リスキリングについて

リスキリングは「re-skilling」とつづります。本来は事業ポートフォリオの転換やDX化等によって業務内容が大きく変化することが想定される領域で、新たなスキルを習得するようなケースが該当します。

一方で、報道等では、新しい業務が追加された際に行う部分的なインプット、若手社員に向けたIT教育投資、英語学習等に対しても「リスキリング」と表現するケースがみられます。そのため、広義的に捉えれば、事業戦略の実現に必要な知識・スキルを保有する人材を増やすナレッジマネジメントの取り組み全般も「リスキリング」といえるでしょう。

ただ、自社で施策を導入するうえで重要なのは、従来の「人材育成」と何が違うのか、どの施策がリスキリングといえるのか、という名称や分類方法の議論ではありません。事業戦略の実現のために必要な人材要件を明確化し、そのためにリスキリングが重要な取り組みであることを社員に分かりやすく発信していくことが重要です。そうすることで、リスキリングの対象となるべき社員はその重要性を適切に認識し、よりモチベーションを上げてスキル習得に取り組むことができるでしょう。

よって、リスキリング(Re-skilling)は、個人や従業員が新しいスキルや能力を習得し、異なる職種や業界での雇用機会を追求するためのプロセスを指します。この概念は、現代の急速な技術革新や経済の変化に伴って、従来のスキルが陳腐化し、新しいスキルが求められる状況で注目されています。

リスキリングは、以下のような状況で重要な役割を果たします。

  • 技術革新
    新しいテクノロジーやデジタルツールの普及により、従来の仕事の仕方やスキルセットが変化しています。これに対応するために、従業員は新しい技術スキルを習得する必要があります。
  • 業界の変化
    産業や市場の変化により、従来の業務が減少し、新たな需要が生まれることがあります。従業員は、新たな分野や職種に転身するために、新しいスキルを身につける必要があります。
  • 自己成長と雇用機会
    個人の職業的な成長を追求するために、自分のスキルセットを拡大し、多様な職種や業界での雇用機会を増やすためにリスキリングが行われます。

企業や政府は、従業員や市民がリスキリングを行うための支援プログラムやトレーニングを提供することがあります。これにより、雇用の機会均等や労働力の適応性が向上し、急速な変化に対応する能力が高まることが期待されます。

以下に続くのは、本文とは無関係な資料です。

(** * A shallow embedding of libcomposefs' image writer (lcfs-writer.c)

    The in-memory node graph is a heap: a list of node records indexed by
    their address (a [nat]); a C pointer to a node is its index and NULL is
    [None].  The writer context and the heap are threaded through a small
    state-and-error monad.  Integers of the C code are [Z] with their
    wrap-around written out where the code narrows them; bytes are
    [Byte.byte]. *)

From stdpp Require Import base list strings sorting.
From Stdlib Require Import ZArith Lia.

(* ------------------------------------------------------------------ *)
(** ** Bytes and little-endian encodings *)

Abbreviation byte := Byte.byte.

#[global] Instance byte_eq_decision : EqDecision byte := Byte.byte_eq_dec.

Definition byte_of_Z (z : Z) : byte :=
  match Byte.of_N (Z.to_N (z mod 256)) with Some b => b | None => Byte.x00 end.

(** [w] little-endian bytes of [x] (the value is taken modulo [2^(8w)]). *)
Definition le_bytes (w : nat) (x : Z) : list byte :=
  map (fun i => byte_of_Z (Z.shiftr x (8 * Z.of_nat i))) (seq 0 w).

Definition le16 := le_bytes 2.
Definition le32 := le_bytes 4.
Definition le64 := le_bytes 8.

(** C strings: the bytes before the terminating NUL ([strlen] bytes). *)
Definition cstr (s : string) : list byte := String.list_byte_of_string s.
Definition strlen (s : string) : nat := length (cstr s).

(* ------------------------------------------------------------------ *)
(** ** Constants *)

Definition S_IFMT   : Z := 61440.   (* 0170000 *)
Definition S_IFSOCK : Z := 49152.   (* 0140000 *)
Definition S_IFLNK  : Z := 40960.   (* 0120000 *)
Definition S_IFREG  : Z := 32768.   (* 0100000 *)
Definition S_IFBLK  : Z := 24576.   (* 0060000 *)
Definition S_IFDIR  : Z := 16384.   (* 0040000 *)
Definition S_IFCHR  : Z := 8192.    (* 0020000 *)
Definition S_IFIFO  : Z := 4096.    (* 0010000 *)

Definition DT_UNKNOWN : Z := 0.
Definition DT_FIFO : Z := 1.
Definition DT_CHR  : Z := 2.
Definition DT_DIR  : Z := 4.
Definition DT_BLK  : Z := 6.
Definition DT_REG  : Z := 8.
Definition DT_LNK  : Z := 10.
Definition DT_SOCK : Z := 12.

Definition APPEND_FLAGS_DEDUP : Z := 1.
Definition APPEND_FLAGS_ALIGN : Z := 2.

(** Modelled from the spec: lcfs.h is not among the sources.  The digest
    size (32 bytes of SHA-256), the name-length cap (255) and the on-disk
    record sizes of the spec's packed layout: the superblock (magic,
    version, vdata_offset), the inode record of 5 u32, 1 u64, (u64,u32)
    twice for the times and (u64,u32) three times for the vdata slots, the
    directory header (a u32 count) and dirent (u32 inode_num, u32
    name_offset, u8 name_len, u8 d_type, padding), the xattr header (a u16
    count) and its (u16 key_length, u16 value_length) elements. *)
Definition LCFS_DIGEST_SIZE : nat := 32.
Definition LCFS_MAX_NAME_LENGTH : nat := 255.
Definition sizeof_superblock : Z := 16.
Definition sizeof_inode : Z := 88.
Definition sizeof_dir_header : Z := 4.
Definition sizeof_dirent : Z := 12.

Definition lcfs_dir_header_size (n : nat) : Z :=
  sizeof_dir_header + Z.of_nat n * sizeof_dirent.
Definition lcfs_xattr_header_size (n : nat) : Z := 2 + Z.of_nat n * 4.

Definition ALIGN_TO (x a : Z) : Z := Z.land (x + a - 1) (Z.lnot (a - 1)).

(* ------------------------------------------------------------------ *)
(** ** In-memory representation *)

Record lcfs_vdata_s := mk_vdata { off : Z; len : Z }.

Record lcfs_inode_s := mk_inode {
  st_mode : Z; st_nlink : Z; st_uid : Z; st_gid : Z; st_rdev : Z;
  st_size : Z;
  st_mtim_sec : Z; st_mtim_nsec : Z; st_ctim_sec : Z; st_ctim_nsec : Z;
  variable_data : lcfs_vdata_s; xattrs : lcfs_vdata_s; digest : lcfs_vdata_s }.

Record lcfs_xattr_s := mk_xattr { key : string; value : list byte }.

Module Node.
(** [struct lcfs_node_s]; pointers are heap indices.  The reference count
    is kept but plays no part in serialization. *)
Record lcfs_node_s := mk {
  ref_count : Z;
  parent : option nat;
  children : list nat;
  link_to : option nat;
  name : option string;
  payload : option string;
  inode_num : Z;
  xattrs : list lcfs_xattr_s;
  digest_set : bool;
  digest : list byte;
  inode : lcfs_inode_s;
  next : option nat;
  in_tree : bool }.
End Node.

Abbreviation node := Node.lcfs_node_s.

Section Setters.
Context (n : node).
Import Node.
Definition set_children c := mk (ref_count n) (parent n) c (link_to n) (name n)
  (payload n) (inode_num n) (xattrs n) (digest_set n) (digest n) (inode n) (next n) (in_tree n).
Definition set_link_to l := mk (ref_count n) (parent n) (children n) l (name n)
  (payload n) (inode_num n) (xattrs n) (digest_set n) (digest n) (inode n) (next n) (in_tree n).
Definition set_xattrs x := mk (ref_count n) (parent n) (children n) (link_to n) (name n)
  (payload n) (inode_num n) x (digest_set n) (digest n) (inode n) (next n) (in_tree n).
Definition set_inode_num i := mk (ref_count n) (parent n) (children n) (link_to n) (name n)
  (payload n) i (xattrs n) (digest_set n) (digest n) (inode n) (next n) (in_tree n).
Definition set_inode i := mk (ref_count n) (parent n) (children n) (link_to n) (name n)
  (payload n) (inode_num n) (xattrs n) (digest_set n) (digest n) i (next n) (in_tree n).
Definition set_next x := mk (ref_count n) (parent n) (children n) (link_to n) (name n)
  (payload n) (inode_num n) (xattrs n) (digest_set n) (digest n) (inode n) x (in_tree n).
Definition set_in_tree b := mk (ref_count n) (parent n) (children n) (link_to n) (name n)
  (payload n) (inode_num n) (xattrs n) (digest_set n) (digest n) (inode n) (next n) b.
Definition set_payload p := mk (ref_count n) (parent n) (children n) (link_to n) (name n)
  p (inode_num n) (xattrs n) (digest_set n) (digest n) (inode n) (next n) (in_tree n).
Definition set_digest d := mk (ref_count n) (parent n) (children n) (link_to n) (name n)
  (payload n) (inode_num n) (xattrs n) true d (inode n) (next n) (in_tree n).
Definition set_parent_name p nm := mk (ref_count n) p (children n) (link_to n) nm
  (payload n) (inode_num n) (xattrs n) (digest_set n) (digest n) (inode n) (next n) (in_tree n).
Definition set_ref_count r := mk r (parent n) (children n) (link_to n) (name n)
  (payload n) (inode_num n) (xattrs n) (digest_set n) (digest n) (inode n) (next n) (in_tree n).
End Setters.

Section InodeSetters.
Context (i : lcfs_inode_s).
Definition set_st_nlink x := mk_inode (st_mode i) x (st_uid i) (st_gid i) (st_rdev i)
  (st_size i) (st_mtim_sec i) (st_mtim_nsec i) (st_ctim_sec i) (st_ctim_nsec i)
  (variable_data i) (xattrs i) (digest i).
Definition set_st_mode x := mk_inode x (st_nlink i) (st_uid i) (st_gid i) (st_rdev i)
  (st_size i) (st_mtim_sec i) (st_mtim_nsec i) (st_ctim_sec i) (st_ctim_nsec i)
  (variable_data i) (xattrs i) (digest i).
Definition set_st_size x := mk_inode (st_mode i) (st_nlink i) (st_uid i) (st_gid i) (st_rdev i)
  x (st_mtim_sec i) (st_mtim_nsec i) (st_ctim_sec i) (st_ctim_nsec i)
  (variable_data i) (xattrs i) (digest i).
Definition set_variable_data x := mk_inode (st_mode i) (st_nlink i) (st_uid i) (st_gid i)
  (st_rdev i) (st_size i) (st_mtim_sec i) (st_mtim_nsec i) (st_ctim_sec i) (st_ctim_nsec i)
  x (xattrs i) (digest i).
Definition set_xattrs_vd x := mk_inode (st_mode i) (st_nlink i) (st_uid i) (st_gid i)
  (st_rdev i) (st_size i) (st_mtim_sec i) (st_mtim_nsec i) (st_ctim_sec i) (st_ctim_nsec i)
  (variable_data i) x (digest i).
Definition set_digest_vd x := mk_inode (st_mode i) (st_nlink i) (st_uid i) (st_gid i)
  (st_rdev i) (st_size i) (st_mtim_sec i) (st_mtim_nsec i) (st_ctim_sec i) (st_ctim_nsec i)
  (variable_data i) (xattrs i) x.
End InodeSetters.

Definition inode0 : lcfs_inode_s :=
  mk_inode 0 0 0 0 0 0 0 0 0 0 (mk_vdata 0 0) (mk_vdata 0 0) (mk_vdata 0 0).

(** [lcfs_node_new]: calloc, then ref_count 1 and st_nlink 1. *)
Definition lcfs_node_new : node :=
  Node.mk 1 None [] None None None 0 [] false [] (set_st_nlink inode0 1) None false.

Definition ifmt (n : node) : Z := Z.land (st_mode (Node.inode n)) S_IFMT.

(* ------------------------------------------------------------------ *)
(** ** The allocator *)

(** The outcome of a [malloc], [calloc], [realloc] or [strdup]: the head of
    a list of outcomes, [true] for an allocation that succeeds; once the
    list is used up, every allocation succeeds.  The list given to a run
    fixes which of its allocations fail. *)
Definition alloc_next (l : list bool) : bool * list bool :=
  match l with
  | [] => (true, [])
  | b :: l' => (b, l')
  end.

(* ------------------------------------------------------------------ *)
(** ** Node accessors and xattr functions of the public API *)

(** [lcfs_node_get_child] *)
Definition lcfs_node_get_child (n : node) (i : nat) : option nat :=
  if decide (i < length (Node.children n)) then Node.children n !! i else None.

(** [find_xattr]: index of the first xattr whose key is [name], or -1. *)
Fixpoint find_xattr_from (xs : list lcfs_xattr_s) (name : string) (i : Z) : Z :=
  match xs with
  | [] => -1
  | x :: xs' => if String.eqb name (key x) then i else find_xattr_from xs' name (i + 1)
  end.
Definition find_xattr (n : node) (name : string) : Z :=
  find_xattr_from (Node.xattrs n) name 0.

(** [lcfs_node_unset_xattr]: moves the last entry into the removed slot,
    shrinks the array and returns the C return value. *)
Definition lcfs_node_unset_xattr (n : node) (name : string) : Z * node :=
  let index := find_xattr n name in
  let xs := Node.xattrs n in
  let n' :=
    if (0 <=? index)%Z then
      let k := Z.to_nat index in
      let xs' := if negb (index =? Z.of_nat (length xs) - 1)%Z
                 then match last xs with Some l => <[k := l]> xs | None => xs end
                 else xs in
      set_xattrs n (take (length xs - 1) xs')
    else n in
  ((-1)%Z, n').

現代は「第4次産業革命」に突入しており、人間に代わってロボットに業務を任せるケースが増えると言われている。以下の業務は、その中の代表例です。

  • 商品の製造
  • 事務作業
  • 倉庫での肉体労働

業務がロボットに置き換えられると、その業務に携わっていた従業員たちは、働く場を失ってしまう恐れがある。しかしロボットに置き換えられたとしても、下記のように新たな業務も出てくる。

  • ロボット内のプログラムを設計する業務
  • 社内システムを管理する業務
  • システムの管理に携わっている従業員を取りまとめる業務

とは言ってもスキルを習得していなければ、上記のような業務をこなすことは難しいでしょう。そこで登場するのがリスキリングです。リスキリングによって、これらの業務に関係するスキル・知識を習得しておけば、従業員は別の業務に就けることが可能になるのです。

ではなぜリスキリングが話題になっているのでしょうか?ここからは、国内でリスキリングが話題になっている理由を紹介します。

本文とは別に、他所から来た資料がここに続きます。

Lemma short_name_raises (voice : Voice) (e : PyExc) :
  short_name voice = raise e -> e = KeyError "ShortName".
Proof.
  unfold short_name. destruct (voice !! "ShortName"); [discriminate|].
  now intros [= <-].
Qed.

Lemma short_names_missing (voices : list Voice) :
  Exists (fun voice => voice !! "ShortName" = None) voices ->
  mapM short_name voices = raise (KeyError "ShortName").
Proof.
  induction 1 as [voice rest Hmissing|voice rest _ IH]; simpl.
  - unfold short_name. now rewrite Hmissing.
  - rewrite IH.
    destruct (short_name voice) as [e|name] eqn:Hname; simpl; [|reflexivity].
    now rewrite (short_name_raises voice e Hname).
Qed.

Lemma sorted_permutation (fetched voices : list Voice) :
  (forall decorated sorted_voices,
      list_sort decorated = ok sorted_voices ->
      sorted_voices ≡ₚ decorated.*2) ->
  sorted list_sort fetched = ok voices ->
  voices ≡ₚ fetched.
Proof.
  intros Hsort. unfold sorted.
  destruct (mapM short_name fetched) as [e|keys] eqn:Hkeys; simpl;
    [discriminate|].
  intros Hsorted%Hsort.
  rewrite Hsorted, snd_zip; [reflexivity|].
  apply mapM_ok_Forall2, Forall2_length in Hkeys. lia.
Qed.

Lemma attribute_line_not_blank (key : string) (value : Value) :
  label key +:+ ": " +:+ py_str value <> "".
Proof. now destruct (label key). Qed.

Lemma attribute_lines_elem (voice : Voice) (line : string) :
  line ∈ attribute_lines py_str dict_items voice <->
  exists key value,
    (key, value) ∈ dict_items voice /\
    (key ∉ hidden) /\
    line = label key +:+ ": " +:+ py_str value.
Proof.
  unfold attribute_lines. rewrite list_elem_of_omap.
  split.
  - intros ([key value] & Hin & Hline).
    destruct (bool_decide (key ∈ hidden)) eqn:Hhidden; [discriminate|].
    apply bool_decide_eq_false in Hhidden.
    injection Hline as <-.
    now exists key, value.
  - intros (key & value & Hin & Hhidden & ->).
    exists (key, value). split; [assumption|].
    now rewrite bool_decide_eq_false_2.
Qed.

Lemma voices_lines_elem (idx : nat) (voices : list Voice) (line : string) :
  line ∈ voices_lines py_str dict_items idx voices ->
  line = "" \/
  exists voice,
    voice ∈ voices /\ line ∈ attribute_lines py_str dict_items voice.
Proof.
  revert idx.
  induction voices as [|voice rest IH]; intros idx; simpl.
  - intros H. now apply elem_of_nil in H.
  - rewrite !elem_of_app.
    intros [Hblank|[Hattribute|Hrest]].
    + left. destruct (Nat.ltb 0 idx).
      * now apply list_elem_of_singleton in Hblank.
      * now apply elem_of_nil in Hblank.
    + right. exists voice. split; [apply list_elem_of_here | assumption].
    + destruct (IH _ Hrest) as [->|(voice' & Hin & Hline)]; [now left|].
      right. exists voice'. split; [now apply list_elem_of_further | assumption].
Qed.

Lemma voices_lines_attribute
  (idx : nat) (voices : list Voice) (voice : Voice) (line : string) :
  voice ∈ voices ->
  line ∈ attribute_lines py_str dict_items voice ->
  line ∈ voices_lines py_str dict_items idx voices.
Proof.
  intros Hin Hline. revert idx.
  induction Hin as [voice rest|voice other rest _ IH]; intros idx; simpl;
    rewrite !elem_of_app.
  - right. now left.
  - right. right. apply IH. assumption.
Qed.

Lemma filter_none {A} (P : A -> Prop) `{!forall x, Decision (P x)}
  (l : list A) :
  Forall (fun x => ~ P x) l -> filter P l = [].
Proof.
  induction 1 as [|x l Hx _ IH]; [reflexivity|].
  now rewrite filter_cons_False.
Qed.

Lemma attribute_lines_no_blank (voice : Voice) :
  filter (fun line => line = "") (attribute_lines py_str dict_items voice) = [].
Proof.
  apply filter_none, Forall_forall.
  intros line (key & value & _ & _ & ->)%attribute_lines_elem.
  apply attribute_line_not_blank.
Qed.

Lemma voices_lines_blank (idx : nat) (voices : list Voice) :
  length (filter (fun line => line = "")
                 (voices_lines py_str dict_items idx voices))
  = match idx with
    | 0 => pred (length voices)
    | S _ => length voices
    end.
Proof.
  revert idx.
  induction voices as [|voice rest IH]; intros idx.
  - now destruct idx.
  - simpl voices_lines.
    rewrite !filter_app, !length_app, attribute_lines_no_blank, IH.
    now destruct idx.
Qed.

End PrintVoices.



(** X9: when a fetched voice has no [ShortName], [_print_voices] raises
    [KeyError] from the sort key and prints nothing, whatever the other
    voices are. *)
Theorem print_voices_missing_short_name
  (py_str : Value -> string)
  (dict_items : Voice -> list (string * Value))
  (list_sort : list (Value * Voice) -> Result (list Voice))
  (proxy : option string) (p : Process) (fetched : list Voice) (w : World) :
  list_voices proxy (net p) = (ok fetched, w) ->
  Exists (fun voice => voice !! "ShortName" = None) fetched ->
  _print_voices py_str dict_items list_sort proxy p
  = (inl (Raised (KeyError "ShortName")), {| net := w; events := events p |}).
Proof.
  intros Hfetched Hmissing.
  rewrite print_voices_unfold, Hfetched.
  unfold ok, sorted. cbv beta iota.
  now rewrite (short_names_missing fetched Hmissing).
Qed.

(** X10: when [_print_voices] returns, the lines it printed are, besides
    empty lines, exactly the lines [label: value] of the attributes of
    the fetched voices whose key is not hidden, the label being the key,
    except that [ShortName] is labelled [Name]. A line labelled [Name]
    therefore shows a [ShortName]; the attributes [Name], [Locale],
    [SuggestedCodec], [FriendlyName], [Status] and [VoiceTag] are never
    shown. *)
Theorem print_voices_lines
  (py_str : Value -> string)
  (dict_items : Voice -> list (string * Value))
  (list_sort : list (Value * Voice) -> Result (list Voice))
  (proxy : option string) (p p' : Process) (fetched : list Voice) (w : World) :
  (forall voice key value,
      (key, value) ∈ dict_items voice <-> voice !! key = Some value) ->
  (forall decorated sorted_voices,
      list_sort decorated = ok sorted_voices ->
      sorted_voices ≡ₚ decorated.*2) ->
  list_voices proxy (net p) = (ok fetched, w) ->
  _print_voices py_str dict_items list_sort proxy p = (inr tt, p') ->
  exists lines,
    events p' = events p ++ map Printed lines /\
    (forall voice key value,
        voice ∈ fetched -> voice !! key = Some value -> key ∉ hidden ->
        (label key +:+ ": " +:+ py_str value) ∈ lines) /\
    (forall line,
        line ∈ lines ->
        line = "" \/
        exists voice key value,
          voice ∈ fetched /\ voice !! key = Some value /\
          (key ∉ hidden) /\
          (label key = "Name" <-> key = "ShortName") /\
          line = label key +:+ ": " +:+ py_str value).
Proof.
  intros Hitems Hsort Hfetched.
  rewrite print_voices_unfold, Hfetched.
  unfold ok. cbv beta iota.
  destruct (sorted list_sort fetched) as [e|voices] eqn:Hsorted;
    [discriminate|].
  apply (sorted_permutation list_sort fetched voices Hsort) in Hsorted.
  intros [= <-]. simpl.
  exists (voices_lines py_str dict_items 0 voices).
  split; [reflexivity|].
  split.
  - intros voice key value Hin Hkey Hhidden.
    apply (voices_lines_attribute py_str dict_items 0 voices voice).
    + now rewrite Hsorted.
    + apply attribute_lines_elem.
      exists key, value. repeat split; [|assumption].
      exact (proj2 (Hitems voice key value) Hkey).
  - intros line [->|(voice & Hin & Hline)]%voices_lines_elem; [now left|].
    right.
    apply attribute_lines_elem in Hline
      as (key & value & Hitem & Hhidden & ->).
    exists voice, key, value.
    split; [now rewrite <- Hsorted|].
    split; [exact (proj1 (Hitems voice key value) Hitem)|].
    split; [assumption|].
    split; [|reflexivity].
    unfold label.
    destruct (String.eqb key "ShortName") eqn:Hkey.
    + apply String.eqb_eq in Hkey. tauto.
    + apply String.eqb_neq in Hkey.
      split; [|tauto].
      intros ->. exfalso. apply Hhidden.
      do 4 apply list_elem_of_further. apply list_elem_of_here.
Qed.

それはDX(デジタルトランスフォーメーション)の推進が世の中に浸透してきたためです。

DXとは社内のデジタル化を進める取り組みで、コンピュータやAIなどのデジタルを活用しながら業務を行うことで、業務効率のアップや良質なサービスの提供など、事業運営に良い影響をもたらします。

DXを推進している企業は少なくないものの、現場で実践するにはデジタルやコンピュータに関する知識を習得する必要があります。DX関連の業務に携わったことがない方は、聞き馴染みのないスキルを習得しなければいけないのです。結果、リスキリングが注目されるようになってきました。

さらにAIの発達が大きいです。ChatGPTに代表される驚異的なアウトプット能力を持ったジェネレーティブAIがどんどん出てきており、これまで大丈夫だと言われていた創造的な仕事に関しても影響が出始めているためなのです。